The ambassador’s important and powerful visit last month to the city of Hama — where peaceful protesters had seized control, but where Syrian forces now are engaged in a gruesome campaign of violence — was an example of the kind of forward-leaning, gutsy diplomacy that our Syria policy now needs. It was also a powerful reminder that, while we cannot dictate the outcome of the struggle in Syria, U.S. leadership is pivotal — and Amb.
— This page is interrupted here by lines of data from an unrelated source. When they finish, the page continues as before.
(* ===== verification/ContinuationProofs.v ===== *)
(** * Correctness of the RSI task lifecycle

    The pool invariant and key uniqueness hold in every database any sequence of
    commands, hooks and supervisor transactions can produce; a session keeps its
    task, deadline and start, and a complete session never changes; a member is
    dispatched at most once per lease; hooks and the claim loop. *)

From S2P Require Import Prelude Sql RsiStore WorkPool WorkPoolProofs Continuation.

Section Sessions.
Context `{Host}.
Variable me : identity.

(** ** Pool operations never touch the session table *)

(** Close the writes of a body that leaves the predicate's table alone. *)
Ltac untouched :=
  keeps_auto;
  try (apply keeps_execute; done);
  try (apply keeps_execute_checked; unfold insert_dependency; intros ? ?;
       repeat (intros ?%outcome_bind_Ok || case_match || destruct_and? || naive_solver)).

Lemma active_sessions (Q : list session_row → Prop) :
  keeps (on_db (λ d, Q (sessions d))) (active me).
Proof. apply keeps_active. Qed.
#[local] Hint Resolve active_sessions : keeps.

Lemma submit_sessions Q name k desc agent topic env after exclude :
  keeps (on_db (λ d, Q (sessions d))) (submit me name k desc agent topic env after exclude).
Proof.
  unfold submit. keeps_auto; apply keeps_execute_checked; unfold insert_dependency;
    intros d d' HQ (t & Ht & E)%outcome_bind_Ok; try (by injection E as <-).
  case_match; [|done]. by injection E as <-.
Qed.
#[local] Hint Resolve submit_sessions : keeps.

Lemma register_sessions Q agent r accepts resp thread :
  keeps (on_db (λ d, Q (sessions d))) (register me agent r accepts resp thread).
Proof. unfold register. cbv zeta. untouched. Qed.

Lemma due_evaluations_sessions Q task :
  keeps (on_db (λ d, Q (sessions d))) (due_evaluations me task).
Proof. unfold due_evaluations. untouched. Qed.
#[local] Hint Resolve register_sessions due_evaluations_sessions : keeps.

Lemma schedule_sessions Q interval count :
  keeps (on_db (λ d, Q (sessions d))) (schedule me interval count).
Proof. unfold schedule. untouched. Qed.

Lemma idle_action_sessions Q agent : keeps (on_db (λ d, Q (sessions d))) (idle_action me agent).
Proof. unfold idle_action. untouched. Qed.
#[local] Hint Resolve idle_action_sessions : keeps.

Lemma claim_sessions Q agent : keeps (on_db (λ d, Q (sessions d))) (claim me agent).
Proof. unfold claim, activate_work. untouched. Qed.

Lemma finish_sessions Q name agent result :
  keeps (on_db (λ d, Q (sessions d))) (finish me name agent result).
Proof. unfold finish. untouched. Qed.

Lemma handoff_sessions Q name agent reason from :
  keeps (on_db (λ d, Q (sessions d))) (handoff me name agent reason from).
Proof. unfold handoff. cbv zeta. untouched. Qed.

Lemma queue_sessions Q agent r next : keeps (on_db (λ d, Q (sessions d))) (queue me agent r next).
Proof. unfold queue. untouched. Qed.
#[local] Hint Resolve queue_sessions : keeps.

Lemma replay_queued_sessions Q : keeps (on_db (λ d, Q (sessions d))) (replay_queued me).
Proof. unfold replay_queued. untouched. Qed.

(** ** What may happen to a session row *)

(** Whether a complete session must stay as it is. *)
Variable frozen : bool.

(** Identity, task and deadline are fixed, a known start stays, and a complete
    session may be frozen. *)
Definition session_le (s s' : session_row) : Prop :=
  s_id s' = s_id s ∧ s_task s' = s_task s ∧ s_deadline s' = s_deadline s ∧
  (s_started s = None ∨ s_started s' = s_started s) ∧
  (frozen = true → s_state s = SComplete → s' = s).

Lemma session_le_refl s : session_le s s.
Proof. unfold session_le. naive_solver. Qed.

Lemma session_le_trans s s' s'' : session_le s s' → session_le s' s'' → session_le s s''.
Proof.
  intros (H1 & H2 & H3 & H4 & H5) (K1 & K2 & K3 & K4 & K5).
  assert (frozen = true → s_state s = SComplete → s'' = s) as Hc.
  { intros Hf Hs. pose proof (H5 Hf Hs) as ->. auto. }
  split_and!; try congruence; [|done].
  destruct H4 as [|H4]; [auto|]. destruct K4 as [K4|K4]; [left|right]; congruence.
Qed.

(** Session identities are unique, and [t] evolved from a table that held [s0],
    when one is given. *)
Definition evolved (s0 : option session_row) (t : list session_row) : Prop :=
  NoDup (keys s_id t) ∧ ∀ s1, s0 = Some s1 → ∃ s, s ∈ t ∧ session_le s1 s.

(** No row of this session is complete. *)
Definition not_complete (t : list session_row) : Prop :=
  ∀ s, s ∈ t → s_id s = me → s_state s ≠ SComplete.

Lemma evolved_update s0 t f :
  evolved s0 t → (∀ s, s_id (f s) = s_id s) →
  (∀ s, s ∈ t → s_id s = me → session_le s (f s)) → evolved s0 (update_where (is_session me) f t).
Proof.
  intros [Hnd He] Hid Hf. split; [by rewrite keys_update_where|].
  intros s1 Hs1. destruct (He s1 Hs1) as (s & Hs & Hle).
  destruct (is_session me s) eqn:E.
  - exists (f s). split; [rewrite elem_of_update_where; left; eauto|].
    eapply session_le_trans; [done|]. apply Hf; [done|]. unfold is_session in E.
    by rewrite eqb_true in E.
  - exists s. split; [rewrite elem_of_update_where; auto|done].
Qed.
(** [select_service]; [resolve] is [(Path.cwd() / Path(path).expanduser()).resolve()]. *)
Definition select_service (resolve : string → string) (s : ModelServiceSource)
    (c : list (string * string)) : outcome ModelServiceSource :=
  match dget "name" c with
  | None => Raise (KeyError "name")
  | Some name =>
      let get k := default "" (dget k c) in
      Ok (MkService (if nonempty (get "path") then resolve (get "path") else "")
            (get "url") (get "health_url") (default (model s) (dget "model" c)) (api_key s)
            (timeout_seconds s) (max_retries s) (wait_timeout s) name
            (if nonempty (get "url") then "" else instance_name s))
  end.

(** ** Properties *)

Lemma outcome_seq_Ok {B} (m : outcome unit) (k : outcome B) b :
  (m ;; k) = Ok b ↔ m = Ok tt ∧ k = Ok b.
Proof. destruct m as [[]|]; simpl; naive_solver. Qed.

(** Split a chain of checks that succeeded into its conditions. *)
Ltac checks H :=
  repeat match type of H with
  | (_ ;; _) = Ok _ => let H1 := fresh H in apply outcome_seq_Ok in H as [H1 H]
  end.
Ltac checks_all :=
  repeat match goal with
  | H : reject _ _ = Ok _ |- _ => apply reject_Ok in H
  end.

(** The number of requests or the time is bounded. *)
Definition bounded_load (l : HttpLoadSchedule) : Prop :=
  (∃ n, request_count l = Some n ∧ 1 ≤ n) ∨ (∃ x, load_duration l = Some x ∧ positive x).

(** A generated schedule can be drawn: a rate is positive or absent, and present
    for the patterns that need one. *)
Definition drawable_load (l : HttpLoadSchedule) : Prop :=
  (feqb (arrival_rate l) (Fin (-1)) = true ∧ arrival_pattern l = "poisson") ∨
  positive (arrival_rate l).

Lemma bad_duration_false x : bad_duration (Some x) = false → positive x.
Proof.
  unfold bad_duration. rewrite orb_false_iff, negb_false_iff. intros [H1 H2].
  by apply positive_check.
Qed.
Lemma sweep_directory_name_safe name : safe_name (sweep_directory_name name).
Proof.
  unfold sweep_directory_name.
  destruct (replace_dots_spec _ (replace_slash name) (Nat.le_refl _)) as (Hd & Hs & _).
  specialize (Hs (replace_slash_no_slash name)). split.
  - apply rstrip_quotes_no_char.
    apply (lstrip_quotes_suffix (λ t, has_char "/" t = false)); [|done].
    intros c t. cbn [has_char]. by intros [_ ?]%orb_false_iff.
  - apply rstrip_quotes_no_dots.
    apply (lstrip_quotes_suffix (λ t, has_dots t = false)); [|done]. apply has_dots_cons.
Qed.

(** The points of a loaded sweep have pairwise different output directories,
    none of which leaves its parent (no slash, no double dot), and there is at
    least one point. *)
Theorem load_sweep_points_directories show path rows fields check points :
  load_sweep_points show path rows fields check = Ok points →
  points ≠ [] ∧
  NoDup ((λ p, sweep_directory_name (sweep_point_name show p)) <$> points) ∧
  ∀ p, p ∈ points → safe_name (sweep_directory_name (sweep_point_name show p)).
Proof.
  unfold load_sweep_points. intros [_ E]%reject_bind_Ok.
  apply outcome_bind_Ok in E as (ex & _ & E). apply reject_bind_Ok in E as [Hd E].
  apply reject_bind_Ok in E as [Hn E]. injection E as <-.
  apply negb_false_iff, bool_decide_eq_true in Hd. apply bool_decide_eq_false in Hn.
  split_and!; [|done|]; [intros Hnil; by rewrite Hnil in Hn|]. intros p _. apply sweep_directory_name_safe.
Qed.

(** ** Expansion *)

Lemma length_pairs {A} (axis : list A) (rests : list (list A)) :
  length (v ← axis; rest ← rests; [v :: rest]) = (length axis * length rests)%nat.
Proof.
  induction axis as [|v axis IH]; [done|]. rewrite bind_cons, length_app, IH. simpl. f_equal.
  clear. induction rests as [|r rests IH]; [done|]. rewrite bind_cons. simpl. by f_equal.
Qed.

Lemma length_product {A} (axes : list (list A)) :
  length (product axes) = foldr Nat.mul 1%nat (map length axes).
Proof.
  induction axes as [|axis axes IH]; [done|].
  change (length (v ← axis; rest ← product axes; [v :: rest]) =
          (length axis * foldr Nat.mul 1 (map length axes))%nat). by rewrite length_pairs, IH.
Qed.

Lemma elem_of_product {A} (axes : list (list A)) choice :
  choice ∈ product axes ↔ Forall2 (λ v axis, v ∈ axis) choice axes.
Proof.
  revert choice. induction axes as [|axis axes IH]; intros choice; simpl.
  - rewrite list_elem_of_singleton. split; [intros ->; constructor|by inversion 1].
  - rewrite list_elem_of_bind. split.
    + intros (v & Hc & Hv). apply list_elem_of_bind in Hc as (rest & Hc & Hr).
      apply list_elem_of_singleton in Hc as ->. constructor; [done|]. by apply IH.
    + inversion 1 as [|v ? rest ? Hv Hrest]; subst. exists v. split; [|done].
      apply list_elem_of_bind. exists rest. split; [by left|]. by apply IH.
Qed.
(* ===== verification/MeasurementsProofs.v ===== *)
(** * Properties of request measurements

    The sweep over start and finish events computes the largest number of
    requests in flight; percentiles are ordered; combined inter-token summaries
    describe the concatenated samples; the published counts add up. *)

From Stdlib Require Import Ascii Qminmax.
From S2P Require Import Prelude Text BenchConfig SloSearch Measurements.

(** ** Rational comparisons *)

Lemma Qle_bool_false x y : Qle_bool x y = false ↔ (y < x)%Q.
Proof.
  rewrite <-not_true_iff_false, Qle_bool_iff. split; [apply Qnot_le_lt|apply Qlt_not_le].
Qed.

Lemma event_leb_time a b : event_leb a b = true → (a.1 <= b.1)%Q.
Proof.
  unfold event_leb. rewrite orb_true_iff, andb_true_iff, negb_true_iff, Qle_bool_false, Qeq_bool_iff.
  intros [H|[H _]]; [by apply Qlt_le_weak|by rewrite H; apply Qle_refl].
Qed.

Lemma event_leb_total a b : event_leb a b = true ∨ event_leb b a = true.
Proof.
  unfold event_leb. destruct (Qlt_le_dec a.1 b.1) as [H|H].
  - left. apply Qle_bool_false in H. by rewrite H.
  - destruct (Qlt_le_dec b.1 a.1) as [H'|H'].
    + right. apply Qle_bool_false in H'. by rewrite H'.
    + assert (a.1 == b.1)%Q as E by (by apply Qle_antisym).
      rewrite (proj2 (Qeq_bool_iff a.1 b.1) E), (proj2 (Qeq_bool_iff b.1 a.1) (Qeq_sym _ _ E)).
      rewrite !orb_true_iff. lia.
Qed.

Lemma event_leb_trans a b c : event_leb a b = true → event_leb b c = true → event_leb a c = true.
Proof.
  unfold event_leb. rewrite !orb_true_iff, !andb_true_iff, !negb_true_iff, !Qle_bool_false, !Qeq_bool_iff.
  intros [H1|[H1 L1]] [H2|[H2 L2]].
  - left. by eapply Qlt_trans.
  - left. by rewrite <-H2.
  - left. by rewrite H1.
  - right. split; [by rewrite H1|lia].
Qed.
(* ===== verification/MutationProofs.v ===== *)
(** * Mutual exclusion of deployment mutations

    However processes, crashes, lost replies and other writers interleave, at
    most one operation may write a given deployment record, and the holder a
    dead process leaves behind can always be recovered on its machine. *)

From S2P Require Import Prelude Mutation.

Section Proofs.
Context {S : Type} `{ApiServer S} `{!ApiServerLaws S}.
#[local] Set Default Proof Using "All".
Implicit Types st : system S.

(** ** Case analysis of a step *)

Ltac lookups := repeat match goal with
  | Hq : <[_ := _]> _ !! _ = Some _ |- _ =>
      apply list_lookup_insert_Some in Hq as [(? & ? & ?)|(? & Hq)]; subst; simpl in *
  end.
(** The projections of an updated system. *)
Ltac expose := unfold abandon, leave, put, serve, add_file, unlink, lock, unlock, send, receive in *;
  cbn [server procs files locks in_flight past] in *.
Ltac step_cases Hstep := destruct Hstep; expose.

Lemma elem_of_without f g (l : list lock_file) : g ∈ without f l ↔ g ≠ f ∧ g ∈ l.
Proof. unfold without. rewrite elem_of_keep, negb_true_iff, eqb_false. done. Qed.

(** ** The history of the record *)

(** What a write of the server may produce. *)
Definition written st (s : S) : Prop :=
  match server_read s with
  | None => True
  | Some c' => (∃ c, server_read (server st) = Some c ∧ m_uid c' = m_uid c ∧ m_version c < m_version c')
               ∨ created st c'
  end.

Lemma patch_written st q s : server_patch q (server st) = Some s → written st s.
Proof.
  intros Hp. apply patch_applied in Hp as (m & v & Hm & _ & _ & Hv & Hs). unfold written.
  rewrite Hs. left. exists m. split_and!; [done|by destruct (q_change q)..].
Qed.
Lemma other_written st s : other_write st s → written st s.
Proof.
  unfold other_write, written. destruct (server_read (server st)) as [m|], (server_read s) as [m'|];
    naive_solver.
Qed.

Record history st : Prop := {
  hist_current : ∀ c, server_read (server st) = Some c → c ∈ past st;
  hist_version : ∀ c m, server_read (server st) = Some c → m ∈ past st → m_uid m = m_uid c →
    m_version m ≤ m_version c ∧ (m_version m = m_version c → m = c);
}.
Lemma parse_document_collected pre i document st st' :
  collected pre st → parse_document st (i, document) = Ok st' → collected (pre ++ [document]) st'.
Proof.
  intros Hc. unfold parse_document. simpl.
  destruct (is_dict document) eqn:Edict; simpl; [|done].
  intros (metadata & [-> _]%get_field & E)%outcome_bind_Ok.
  apply outcome_bind_Ok in E as (api & [-> _]%get_field & E).
  apply outcome_bind_Ok in E as (k & [-> _]%get_field & E).
  assert (∀ k, service k document =
    startswith API_PREFIX (str_of (or_ (field_or_null "apiVersion" document) (JStr ""))) &&
    is_str k (field_or_null "kind" document)) as Hsv by done.
  destruct (startswith API_PREFIX _); cbn [negb andb] in *.
  2:{ injection E as <-. apply (collected_skip pre document st); [done..| |done|done|done].
      unfold is_service. by rewrite !Hsv. }
  apply outcome_bind_Ok in E as (ns & [-> _]%get_field & E). cbv beta zeta in E.
  destruct (is_str "RuntimeCache" (field_or_null "kind" document)) eqn:E0.
  { apply outcome_bind_Ok in E as (c & _ & [= <-]). apply (collected_skip pre document st); [done..| |done|done|done].
    unfold is_service. rewrite !Hsv. destruct (field_or_null "kind" document); try done. simpl in *.
    rewrite eqb_true in E0. by subst. }
  destruct (is_str "FrontendService" (field_or_null "kind" document)) eqn:E1.
  { injection E as <-. apply collected_frontend; [done|done|by rewrite Hsv|]. rewrite Hsv.
    destruct (field_or_null "kind" document); try done. simpl in *. rewrite eqb_true in E1. by subst. }
  destruct (is_str "ModelService" (field_or_null "kind" document)) eqn:E2.
  - apply outcome_bind_Ok in E as (n & [-> _]%get_field & E).
    apply outcome_bind_Ok in E as (sp & [-> _]%get_field & E).
    apply outcome_bind_Ok in E as (m & [-> _]%get_field & E). cbv beta zeta in E.
    destruct (_ || _) eqn:Ene in E; [done|]. injection E as <-.
    apply orb_false_iff in Ene as [Hn1 Hn2]. apply negb_false_iff in Hn1, Hn2.
    apply collected_model; [done|done|by rewrite Hsv|by rewrite Hsv|by apply nonempty_true..].
  - injection E as <-. apply (collected_skip pre document st); [done..| |done|done|done].
    unfold is_service. by rewrite !Hsv, E1, E2.
Qed.

Lemma imap_pair_snd (l : list json) : (imap pair l).*2 = l.
Proof.
  apply list_eq. intros i. rewrite list_lookup_fmap, list_lookup_imap. by destruct (l !! i).
Qed.

Lemma parse_documents_collected documents st :
  outcome_fold parse_document (Parsed [] [] [] []) (imap pair documents) = Ok st → collected documents st.
Proof.
  intros E. eapply (outcome_fold_prefix (λ pre st, collected pre.*2 st)) in E.
  - by rewrite imap_pair_snd in E.
  - intros pre [i d] st0 st1 Hc Hd. rewrite fmap_app. by eapply parse_document_collected.
  - constructor; simpl; try done; try (by constructor); set_solver.
Qed.

(** An indexed deployment has exactly one frontend service, at least one
    model service with a name and a model of its own, a single namespace shared
    by all services, at most one runtime cache, in that namespace, and a
    non-empty instance name. *)
Theorem parse_deployment_sound path_ text instance_name uid_ d :
  parse_deployment path_ text instance_name uid_ = Ok d →
  decode text = Some (objects d) ∧ Forall (λ o, is_dict o = true) (objects d) ∧
  (∃ front, keep (service "FrontendService") (objects d) = [front] ∧
     frontend d = name_text front ∧ frontend d ≠ "") ∧
  models d ≠ [] ∧ NoDup (models d).*1 ∧
  (∀ n, n ∈ (models d).*1 ↔ ∃ o, o ∈ objects d ∧ service "ModelService" o = true ∧ name_text o = n) ∧
  (∀ o, o ∈ objects d → is_service o = true → namespace_text o = d_namespace d) ∧
  (length (runtime_caches d) ≤ 1)%nat ∧
  Forall (λ c, cache_namespace c = d_namespace d) (runtime_caches d) ∧ d_name d ≠ "".
Proof.
  unfold parse_deployment. destruct (decode text) as [[|doc docs]|] eqn:Edec; [done| |done].
  set (documents := doc :: docs). intros (st & Hst & E)%outcome_bind_Ok.
  apply parse_documents_collected in Hst as [Hd Hf Hn Hnd Hm Hmt Hk]. clearbody documents.
  destruct (frontends st) as [|front [|]] eqn:Ef; try done.
  destruct (bool_decide (parsed_models st = [])) eqn:Em; [done|]. apply bool_decide_eq_false in Em.
  destruct (namespaces st) as [|ns [|]] eqn:Ens; try done.
  apply outcome_bind_Ok in E as (md & [-> _]%get_field & E).
  apply outcome_bind_Ok in E as (n & [-> _]%get_field & E). cbv beta zeta in E.
  fold (name_text front) in E.
  destruct (negb (nonempty _)) eqn:Ene in E; [done|]. apply negb_false_iff, nonempty_true in Ene.
  destruct (existsb _ _) eqn:Ec in E; [done|]. destruct (Nat.ltb_spec 1 (length (parsed_caches st))); [done|].
  apply outcome_bind_Ok in E as (sp & _ & E). apply outcome_bind_Ok in E as (h & _ & [= <-]). simpl.
  split_and!; try done.
  - by exists front.
  - intros o Ho Hs. assert (namespace_text o ∈ [ns]) as Hin by (apply Hn; eauto).
    by apply list_elem_of_singleton in Hin.
  - apply Forall_forall. intros c Hin. rewrite existsb_none in Ec. specialize (Ec c Hin). simpl in Ec.
    apply negb_false_iff in Ec. by rewrite eqb_true in Ec.
  - destruct instance_name as [i|]; [|done]. destruct (nonempty i) eqn:Ei; [by apply nonempty_true|done].
Qed.
End Parse.

(** ** Updating a dictionary *)

Section DictUpdate.
Context {K V : Type} `{EqDecision K}.
Implicit Types d : list (K * V).

Lemma dset_dset k v v' d : dset k v (dset k v' d) = dset k v d.
Proof.
  induction d as [|[k1 v1] d IH]; simpl; [by rewrite eqb_refl|].
  destruct (eqb k1 k) eqn:E; simpl; rewrite E; [done|by rewrite IH].
Qed.
Lemma dset_same k v d : dget k d = Some v → dset k v d = d.
Proof.
  induction d as [|[k1 v1] d IH]; simpl; [done|]. destruct (eqb k1 k); [by intros [= ->]|].
  intros E. by rewrite IH.
Qed.
Lemma dset_comm k k' v v' d : k ≠ k' → is_Some (dget k d) →
  dset k v (dset k' v' d) = dset k' v' (dset k v d).
Proof.
  intros Hne. induction d as [|[k1 v1] d IH]; simpl; [by intros [? ?]|].
  destruct (eqb k1 k) eqn:E1, (eqb k1 k') eqn:E2; simpl; rewrite ?E1, ?E2; try done.
  - reflect_in E1. reflect_in E2. congruence.
  - intros Hs. by rewrite IH.
Qed.
Lemma dget_dset_eq k v d : dget k (dset k v d) = Some v.
Proof. by rewrite dget_dset, eqb_refl. Qed.
Lemma dget_dset_ne k k' v d : k ≠ k' → dget k' (dset k v d) = dget k' d.
Proof. intros Hne. rewrite dget_dset. destruct (eqb k k') eqn:E; [|done]. reflect_in E. congruence. Qed.
End DictUpdate.

(** ** Staged environments *)

Section Staging.
Context `{PythonRepr}.

Definition unique_env (env : json) : Prop := match env with JObj m => NoDup m.*1 | _ => True end.
Definition unique_scope (scope : json) : Prop :=
  match scope_env scope with Some env => unique_env env | None => True end.

Lemma unstage_stage_entry acc k v : unstage_entry acc (stage_entry (k, v)) = Ok (dset k v acc).
Proof. unfold unstage_entry, stage_entry. simpl. by destruct (is_dict v). Qed.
Ford provided it.

Indeed, Ford told the Senate Foreign Relations Committee last week that he needs to be in Syria for exactly the reason that Lieberman laid out. “It’s really important now to give Syrians an ear and to amplify their voices especially when the international media is barred from Syria,” he said, adding, “I think we owe it to them to remain supportive and it try to build that support wisely.” U.S. officials said Ford’s contacts there are “the most important sources of information in assessing the Syrian scene.”


Ford has drawn wide praise from analysts here in the U.S., and even from the Syrian pro-democracy activists themselves, for his dramatic visit to Hama last month. And like Lieberman, it has caused some to rethink their view that the United States should not have an ambassador in Syria. Yet the neocons remain unconvinced. Last month, the Foreign Policy Initiative called on Obama to recall Ford from Damascus.